Par un jugement n° 2116210 du 5 juin 2024, le tribunal administratif de Paris a rejeté la demande de M. et Mme B....

Procédure devant la Cour :

Par une requête et un mémoire en réplique, enregistrés les 31 juillet 2024 et 10 février 2025, M. et Mme B..., représentés par Me Baldo, demandent à la Cour :

1°) d' annuler le jugement n° 2116210 du tribunal administratif de Paris en date du 5 juin 2024 ;

2°) de prononcer la décharge ou la réduction des cotisations primitives d'impôt sur le revenu et de contributions sociales auxquelles ils ont été assujettis au titre de l'année 2013, ainsi que des majorations correspondantes ;

3°) de mettre à la charge de l'Etat la somme de 5 000 euros au titre de l'article L. 761-1 du code de justice administrative.

Ils soutiennent que :

- l'opération d'apport à la société Sillage de titres de la société Aprevia avec une soulte n'excédant pas 10 % de la valeur nominale des titres reçus, placée sous le régime du report d'imposition de l'article 150-0 B ter du code général des impôts, n'est pas contraire à l'intention du législateur ;

- le versement de la soulte n'est pas détachable de l'opération d'apport de titres, dont elle est la contrepartie, qui n'est pas dépourvue d'intérêt économique et qui n'est elle-même pas abusive ;

- la soulte avait pour contreparties l'abandon du contrôle, M. B... ayant renoncé à la majorité des droits de vote et en capital dans la société civile Sillage, une répartition égalitaire des titres entre les associés de cette société, le renforcement du groupe familial vis-à-vis de l'autre associé de la société par actions simplifiée Aprevia et les nouvelles contraintes générées en diminuant la liquidité des titres détenus dans la société Sillage par rapport aux actions de la société Aprevia ; si M. B... n'avait pas perçu de soulte, il aurait été majoritaire dans le capital de la société Sillage et, en apportant à cette société ses propres titres de la société Aprevia, son épouse aurait perdu tout pouvoir de décision au sein de celle-ci ; en apportant leurs titres, ils ont constitué un bloc structuré dans lequel aucune décision ne peut être prise sans un accord commun ; ces contreparties n'avaient pas à être convenues à titre contraignant ; la soulte avait ainsi un motif autre que fiscal ;

- l'opération de création de la société Sillage et d'apport de titres de la société Aprevia avait un objectif de sécurisation patrimoniale, ainsi qu'un objectif commercial et économique ;

- si l'acte d'apport n'avait pas été passé et si la soulte n'avait pas été constatée, aucune imposition n'aurait été due, de sorte que l'opération ne peut être regardée comme leur ayant permis d'éluder ou d'atténuer leurs charges fiscales ;

- à titre subsidiaire, la partie de la soulte ayant permis le rééquilibrage entre les apporteurs, soit 53 130 euros, ne peut être regardée comme abusive ;

- la cotisation d'impôt sur le revenu étant infondée, les cotisations de contributions sociales et les majorations le sont par voie de conséquence ;

- les pénalités pour manœuvres frauduleuses de 80 % infligées sur le fondement de l'article 1729 du code général des impôts ne sont pas fondées dès lors qu'ils pouvaient légitimement croire que l'opération n'était pas abusive ;

- à titre subsidiaire, si le caractère abusif de l'opération est reconnu, les pénalités doivent être modulées eu égard aux stipulations du 1 de l'article 6 de la convention européenne de sauvegarde des droits de l'homme et des libertés fondamentales, sauf à être disproportionnées compte tenu de la clarté du texte, de l'absence de travaux parlementaires et de l'absence de jurisprudence au moment de l'opération.
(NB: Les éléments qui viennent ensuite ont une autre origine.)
Lemma start_pass_ok e pass s : wf_scope s -> scope_small s -> length (dummy_data e) = 5%nat -> 0 <= n_info e < 2 ^ 30 ->
  0 <= n_cell e < 2 ^ 16 ->
  info_room (fresh_pass e pass s) 0 (Z.of_nat (length (head_bytes pass s (n_info e) (n_cell e) ++ name_bytes s))) (code_base e) ->
  exists d', mp_emit_bc_start_pass star e pass s = Ret (started e pass s d') /\ length d' = 5%nat.
Proof.
  intros Hwf Hs Hd Hi Hc Hr. unfold mp_emit_bc_start_pass. cbv zeta.
  change (with_code_info_offset (with_bytecode_offset _ 0) 0) with (fresh_pass e pass s).
  destruct (fresh_pass_fields e pass s) as (Fp & Fi & Fc & Fs & _).
  rewrite (sig_encode_scope _ (fresh_pass e pass s) s Hs). unfold started.
  set (h := head_bytes pass s (n_info e) (n_cell e)) in *. set (f := fresh_pass e pass s) in *.
  unfold name_bytes in *. rewrite !length_app in Hr.
  destruct (head_ok e pass s Hs Hd Hi Hc) as (d1 & Hh & Hd1);
    [apply (info_room_le _ _ _ (Z.of_nat (length h)) _ Hr); lia|]. fold f h in Hh.
  rewrite (obind_cut _ _ _ _ Hh).
  change (n_cell (cshow f _ _ _)) with (n_cell f). change (code_info_offset (cshow f _ _ _)) with (Z.of_nat (length h)). rewrite Fc.
  set (g := with_n f (Z.of_nat (length h)) (n_cell e)). change (with_n (cshow f ?d ?o ?c) _ _) with (cshow g d o c).
  assert (Hw : forall k c b, written f k c b = written g k c b) by done.
  assert (Hrg : forall k n c, info_room f k n c -> info_room g k n c) by done. assert (Fg : e_scope g = s) by done.
  rewrite !Hw. apply Hrg in Hr. clearbody f g. clear Hw Hrg.
  destruct (code_info_qstr_ok g d1 (Z.of_nat (length h)) (written g 0 (code_base e) h) (simple_name s) Hd1) as (d2 & -> & Hd2).
  { apply (info_room_next g 0 _ _ h); [eapply info_room_le; [exact Hr|lia]|lia]. }
  cbn [obind]. rewrite (written_app0 g) by (eapply info_room_le; [exact Hr|lia]).
  destruct (argument_names_ok star g d2 (Z.of_nat (length h) + Z.of_nat (length (var_uint (wrap 16 (simple_name s)))))
    (written g 0 (code_base e) (h ++ var_uint (wrap 16 (simple_name s)))) (Z.to_nat (num_pos_args s + num_kwonly_args s)) 0) as (d3 & He & Hd3);
    rewrite ?Fg; [done|done| |].
  { rewrite <- Nat2Z.inj_add, <- length_app. apply (info_room_next g 0 _ _ (h ++ _)); [eapply info_room_le; [exact Hr|]|]; lens. }
  rewrite Fg in He. change (Z.of_nat 0) with 0 in He. rewrite He. exists d3. split; [|done]. rewrite <- Nat2Z.inj_add, <- length_app.
  rewrite (written_app0 g) by (eapply info_room_le; [exact Hr|lens]). rewrite <- app_assoc. do 2 f_equal. lens.
Qed.
End Start.
(* ===== verification/EmitRead.v ===== *)
(** * Reading what the emitter wrote

    [reads] says that the virtual machine finds the instructions that a list of items means: the opcodes, the operands with
    the constants and functions that they number, the jumps with the offsets of their labels.  [reads_assemble] shows it of
    the code that the passes of [EmitSpec] produce. *)

From S2P Require Import Prelude Malloc SmallInt Token Bytecode BytecodeNum BytecodePrelude BytecodeSpec Scope ScopeSpec EmitBc EmitMethods EmitPass EmitItems EmitRun EmitCode EmitPrelude EmitSpec.
Local Open Scope Z_scope.

(** ** What an operand means *)

Section Reads.
Context (table children : list Z) (labs : list Z).

(** The operand of an instruction, with the byte after it, when [after] is the offset behind a label. *)
Inductive operand_means (after : Z) : meaning -> option Z -> operand -> Prop :=
| means_none : operand_means after M_none None O_none
| means_uint n : operand_means after (M_uint n) None (O_uint n)
| means_int n : operand_means after (M_int n) None (O_int n)
| means_obj o k : 0 <= k -> table !! Z.to_nat k = Some o -> operand_means after (M_obj o) None (O_uint k)
| means_child rc k : 0 <= k -> children !! Z.to_nat k = Some rc -> operand_means after (M_child rc) None (O_uint k)
| means_closure rc k n : 0 <= k -> children !! Z.to_nat k = Some rc -> operand_means after (M_child rc) (Some n) (O_uint_byte k n)
| means_ulabel l rel : after + rel = target labs l -> operand_means after (M_ulabel l) None (O_label rel)
| means_slabel l rel : after + rel = target labs l -> operand_means after (M_slabel l) None (O_label rel)
| means_unwind l rel b : after + rel = target labs l -> operand_means after (M_slabel l) (Some b) (O_label_byte rel b).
Par des mémoires en défense, enregistrés les 18 novembre 2024 et 19 février 2025, le ministre de l'économie, des finances et de la souveraineté industrielle et numérique conclut au rejet de la requête.

Il soutient que les moyens soulevés par M. et Mme B... ne sont pas fondés.

Vu les autres pièces du dossier.

Vu :

- la convention européenne de sauvegarde des droits de l'homme et des libertés fondamentales ;

- le code général des impôts et le livre des procédures fiscales ;

- le code de justice administrative.

Les parties ont été régulièrement averties du jour de l'audience.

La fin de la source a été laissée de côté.